- **Task statement**
Repeat nothing but the lines below running from the one containing "(* ===== verification/CommitRecord.v ===== *)" to the one containing "Definition KIND_MEMBER_REMOVE : string". Keep both end lines.

- **Supplied material**
______________________________
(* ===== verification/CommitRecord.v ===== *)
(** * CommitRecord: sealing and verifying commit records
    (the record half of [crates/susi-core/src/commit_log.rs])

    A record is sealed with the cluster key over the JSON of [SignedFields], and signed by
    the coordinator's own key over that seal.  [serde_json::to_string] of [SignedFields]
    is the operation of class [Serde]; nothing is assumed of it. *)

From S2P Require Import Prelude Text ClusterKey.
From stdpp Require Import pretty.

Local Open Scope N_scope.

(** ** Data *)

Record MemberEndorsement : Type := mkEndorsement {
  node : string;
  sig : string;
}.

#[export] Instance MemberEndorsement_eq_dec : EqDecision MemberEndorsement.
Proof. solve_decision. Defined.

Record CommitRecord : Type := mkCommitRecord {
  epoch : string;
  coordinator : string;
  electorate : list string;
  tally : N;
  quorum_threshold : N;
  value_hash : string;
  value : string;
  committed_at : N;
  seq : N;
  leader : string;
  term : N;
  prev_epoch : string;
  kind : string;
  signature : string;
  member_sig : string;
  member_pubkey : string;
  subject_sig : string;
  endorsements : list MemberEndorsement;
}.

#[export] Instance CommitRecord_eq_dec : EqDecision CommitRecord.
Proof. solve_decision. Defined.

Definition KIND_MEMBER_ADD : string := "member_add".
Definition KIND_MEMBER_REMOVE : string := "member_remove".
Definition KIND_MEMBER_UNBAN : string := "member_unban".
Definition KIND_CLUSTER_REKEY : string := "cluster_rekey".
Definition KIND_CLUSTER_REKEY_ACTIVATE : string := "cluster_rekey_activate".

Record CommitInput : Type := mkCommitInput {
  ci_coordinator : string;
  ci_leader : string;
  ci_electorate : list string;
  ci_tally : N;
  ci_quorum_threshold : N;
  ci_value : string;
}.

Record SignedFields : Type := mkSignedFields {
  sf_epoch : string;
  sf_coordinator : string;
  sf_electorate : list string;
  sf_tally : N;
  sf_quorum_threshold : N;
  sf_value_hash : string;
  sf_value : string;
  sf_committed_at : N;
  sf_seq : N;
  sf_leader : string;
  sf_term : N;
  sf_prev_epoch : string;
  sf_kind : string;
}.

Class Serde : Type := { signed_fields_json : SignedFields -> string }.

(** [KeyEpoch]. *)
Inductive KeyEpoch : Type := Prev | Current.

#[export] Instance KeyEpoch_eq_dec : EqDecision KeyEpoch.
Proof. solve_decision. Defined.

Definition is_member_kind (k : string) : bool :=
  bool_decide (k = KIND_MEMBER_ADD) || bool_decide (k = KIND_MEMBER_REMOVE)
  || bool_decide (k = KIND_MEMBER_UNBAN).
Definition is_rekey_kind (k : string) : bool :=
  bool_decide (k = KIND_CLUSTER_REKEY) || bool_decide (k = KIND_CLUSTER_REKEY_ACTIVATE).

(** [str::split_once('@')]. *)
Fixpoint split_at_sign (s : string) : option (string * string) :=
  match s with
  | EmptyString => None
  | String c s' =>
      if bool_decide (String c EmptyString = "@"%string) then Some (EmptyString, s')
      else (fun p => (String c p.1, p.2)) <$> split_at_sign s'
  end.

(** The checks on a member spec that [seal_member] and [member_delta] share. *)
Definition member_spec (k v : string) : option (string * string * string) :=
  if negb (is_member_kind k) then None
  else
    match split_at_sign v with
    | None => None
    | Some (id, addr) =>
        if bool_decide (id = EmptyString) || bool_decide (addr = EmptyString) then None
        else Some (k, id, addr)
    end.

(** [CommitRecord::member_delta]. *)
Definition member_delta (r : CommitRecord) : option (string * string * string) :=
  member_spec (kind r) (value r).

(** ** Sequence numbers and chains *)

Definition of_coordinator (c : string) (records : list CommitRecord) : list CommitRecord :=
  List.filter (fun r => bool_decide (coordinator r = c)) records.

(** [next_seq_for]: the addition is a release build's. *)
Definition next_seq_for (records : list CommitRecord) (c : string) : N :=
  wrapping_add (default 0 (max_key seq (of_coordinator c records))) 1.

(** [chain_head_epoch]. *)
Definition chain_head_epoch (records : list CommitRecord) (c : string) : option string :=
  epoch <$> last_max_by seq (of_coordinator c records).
______________________________
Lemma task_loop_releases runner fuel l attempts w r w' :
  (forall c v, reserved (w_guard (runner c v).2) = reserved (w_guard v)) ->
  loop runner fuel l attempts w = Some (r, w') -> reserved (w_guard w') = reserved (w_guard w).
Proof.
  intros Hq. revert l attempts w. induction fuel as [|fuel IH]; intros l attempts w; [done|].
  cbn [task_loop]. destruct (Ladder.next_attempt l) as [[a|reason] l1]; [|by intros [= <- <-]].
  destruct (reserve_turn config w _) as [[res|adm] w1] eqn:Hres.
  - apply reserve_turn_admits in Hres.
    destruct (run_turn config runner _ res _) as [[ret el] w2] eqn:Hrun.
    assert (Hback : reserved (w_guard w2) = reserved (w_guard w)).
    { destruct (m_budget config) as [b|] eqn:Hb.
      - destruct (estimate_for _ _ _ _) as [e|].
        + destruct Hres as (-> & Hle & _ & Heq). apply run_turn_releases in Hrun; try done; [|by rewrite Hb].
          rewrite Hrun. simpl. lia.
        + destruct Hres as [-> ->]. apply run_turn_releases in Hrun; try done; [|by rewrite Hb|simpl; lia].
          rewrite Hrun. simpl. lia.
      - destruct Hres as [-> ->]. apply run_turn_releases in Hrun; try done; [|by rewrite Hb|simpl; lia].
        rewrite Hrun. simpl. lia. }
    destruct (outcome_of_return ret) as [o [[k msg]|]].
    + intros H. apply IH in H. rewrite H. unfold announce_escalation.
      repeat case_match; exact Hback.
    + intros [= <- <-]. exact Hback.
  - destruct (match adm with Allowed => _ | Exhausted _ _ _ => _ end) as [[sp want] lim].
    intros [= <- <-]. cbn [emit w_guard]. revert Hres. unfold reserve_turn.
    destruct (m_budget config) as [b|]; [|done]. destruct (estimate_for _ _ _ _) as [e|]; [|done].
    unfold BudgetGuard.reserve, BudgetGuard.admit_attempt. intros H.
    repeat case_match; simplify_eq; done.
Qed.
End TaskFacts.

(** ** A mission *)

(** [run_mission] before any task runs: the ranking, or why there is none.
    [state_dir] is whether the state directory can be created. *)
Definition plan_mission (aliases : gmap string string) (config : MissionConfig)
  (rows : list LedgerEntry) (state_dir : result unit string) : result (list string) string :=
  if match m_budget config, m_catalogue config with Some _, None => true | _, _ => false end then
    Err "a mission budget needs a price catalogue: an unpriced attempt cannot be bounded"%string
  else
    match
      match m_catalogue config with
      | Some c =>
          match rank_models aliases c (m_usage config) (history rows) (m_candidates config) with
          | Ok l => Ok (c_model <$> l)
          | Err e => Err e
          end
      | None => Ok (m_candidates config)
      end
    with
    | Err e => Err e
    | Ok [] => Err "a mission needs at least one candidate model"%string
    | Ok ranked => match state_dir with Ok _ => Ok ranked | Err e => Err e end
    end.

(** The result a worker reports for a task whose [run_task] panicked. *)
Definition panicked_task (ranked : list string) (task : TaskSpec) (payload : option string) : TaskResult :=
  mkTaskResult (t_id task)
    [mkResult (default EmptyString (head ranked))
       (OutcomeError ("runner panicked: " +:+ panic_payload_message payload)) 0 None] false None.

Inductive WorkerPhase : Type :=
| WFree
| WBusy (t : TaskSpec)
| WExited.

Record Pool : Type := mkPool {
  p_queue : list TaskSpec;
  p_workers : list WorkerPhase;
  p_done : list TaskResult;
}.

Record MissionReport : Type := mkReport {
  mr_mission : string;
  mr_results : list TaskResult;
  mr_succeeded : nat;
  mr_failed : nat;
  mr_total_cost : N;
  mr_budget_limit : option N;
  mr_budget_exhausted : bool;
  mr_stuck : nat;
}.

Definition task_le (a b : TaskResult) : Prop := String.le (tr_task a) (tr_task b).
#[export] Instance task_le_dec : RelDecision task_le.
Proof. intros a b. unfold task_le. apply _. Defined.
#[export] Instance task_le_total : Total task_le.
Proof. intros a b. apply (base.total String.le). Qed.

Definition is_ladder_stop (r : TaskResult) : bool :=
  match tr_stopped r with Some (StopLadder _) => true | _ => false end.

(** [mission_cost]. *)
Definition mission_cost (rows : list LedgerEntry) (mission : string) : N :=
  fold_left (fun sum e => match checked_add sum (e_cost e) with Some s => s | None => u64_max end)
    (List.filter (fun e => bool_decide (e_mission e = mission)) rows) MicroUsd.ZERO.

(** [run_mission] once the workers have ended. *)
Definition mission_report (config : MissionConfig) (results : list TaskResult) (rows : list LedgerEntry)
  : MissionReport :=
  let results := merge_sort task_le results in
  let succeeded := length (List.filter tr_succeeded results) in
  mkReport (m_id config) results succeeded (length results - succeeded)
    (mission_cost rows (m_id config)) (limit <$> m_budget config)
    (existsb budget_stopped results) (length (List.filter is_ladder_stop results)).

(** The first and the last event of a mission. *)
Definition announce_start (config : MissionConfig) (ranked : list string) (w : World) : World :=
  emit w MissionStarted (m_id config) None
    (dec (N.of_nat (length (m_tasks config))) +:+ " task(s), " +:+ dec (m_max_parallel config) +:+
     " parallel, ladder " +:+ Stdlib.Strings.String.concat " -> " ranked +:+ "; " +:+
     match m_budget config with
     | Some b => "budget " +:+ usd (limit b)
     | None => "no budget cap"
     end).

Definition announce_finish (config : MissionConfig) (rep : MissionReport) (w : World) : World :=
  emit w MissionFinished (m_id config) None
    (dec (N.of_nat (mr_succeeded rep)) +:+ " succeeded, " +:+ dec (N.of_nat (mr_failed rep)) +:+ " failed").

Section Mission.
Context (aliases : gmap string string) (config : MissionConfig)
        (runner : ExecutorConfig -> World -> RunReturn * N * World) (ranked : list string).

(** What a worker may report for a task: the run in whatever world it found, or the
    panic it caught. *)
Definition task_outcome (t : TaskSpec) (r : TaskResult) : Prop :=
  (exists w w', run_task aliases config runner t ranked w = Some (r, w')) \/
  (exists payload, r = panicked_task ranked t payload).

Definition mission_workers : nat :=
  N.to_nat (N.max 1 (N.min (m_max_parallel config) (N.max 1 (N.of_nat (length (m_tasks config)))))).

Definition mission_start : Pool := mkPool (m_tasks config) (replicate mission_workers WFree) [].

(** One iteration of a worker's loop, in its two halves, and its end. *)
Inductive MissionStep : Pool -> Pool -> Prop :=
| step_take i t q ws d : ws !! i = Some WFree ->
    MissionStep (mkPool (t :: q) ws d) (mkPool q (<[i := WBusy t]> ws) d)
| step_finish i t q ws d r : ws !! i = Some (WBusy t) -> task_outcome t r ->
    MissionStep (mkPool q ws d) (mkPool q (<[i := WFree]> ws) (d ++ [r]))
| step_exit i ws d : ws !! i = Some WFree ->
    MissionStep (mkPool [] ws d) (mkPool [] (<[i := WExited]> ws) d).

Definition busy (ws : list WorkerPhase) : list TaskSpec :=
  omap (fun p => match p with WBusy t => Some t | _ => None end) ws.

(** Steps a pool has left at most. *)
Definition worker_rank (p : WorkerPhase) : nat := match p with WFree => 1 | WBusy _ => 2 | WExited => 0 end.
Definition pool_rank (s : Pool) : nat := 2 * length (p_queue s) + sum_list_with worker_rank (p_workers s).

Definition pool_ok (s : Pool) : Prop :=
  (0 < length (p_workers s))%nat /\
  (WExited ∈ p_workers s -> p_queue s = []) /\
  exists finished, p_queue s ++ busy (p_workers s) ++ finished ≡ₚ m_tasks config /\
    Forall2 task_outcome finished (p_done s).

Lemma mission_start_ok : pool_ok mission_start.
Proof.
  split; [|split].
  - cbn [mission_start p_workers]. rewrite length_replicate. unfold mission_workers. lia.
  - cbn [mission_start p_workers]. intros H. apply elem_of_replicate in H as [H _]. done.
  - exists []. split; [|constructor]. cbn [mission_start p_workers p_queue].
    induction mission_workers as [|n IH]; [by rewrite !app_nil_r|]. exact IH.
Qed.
______________________________
- **Answer to this exercise**
(* ===== verification/CommitRecord.v ===== *)
(** * CommitRecord: sealing and verifying commit records
    (the record half of [crates/susi-core/src/commit_log.rs])

    A record is sealed with the cluster key over the JSON of [SignedFields], and signed by
    the coordinator's own key over that seal.  [serde_json::to_string] of [SignedFields]
    is the operation of class [Serde]; nothing is assumed of it. *)

From S2P Require Import Prelude Text ClusterKey.
From stdpp Require Import pretty.

Local Open Scope N_scope.

(** ** Data *)

Record MemberEndorsement : Type := mkEndorsement {
  node : string;
  sig : string;
}.

#[export] Instance MemberEndorsement_eq_dec : EqDecision MemberEndorsement.
Proof. solve_decision. Defined.

Record CommitRecord : Type := mkCommitRecord {
  epoch : string;
  coordinator : string;
  electorate : list string;
  tally : N;
  quorum_threshold : N;
  value_hash : string;
  value : string;
  committed_at : N;
  seq : N;
  leader : string;
  term : N;
  prev_epoch : string;
  kind : string;
  signature : string;
  member_sig : string;
  member_pubkey : string;
  subject_sig : string;
  endorsements : list MemberEndorsement;
}.

#[export] Instance CommitRecord_eq_dec : EqDecision CommitRecord.
Proof. solve_decision. Defined.

Definition KIND_MEMBER_ADD : string := "member_add".
Definition KIND_MEMBER_REMOVE : string := "member_remove".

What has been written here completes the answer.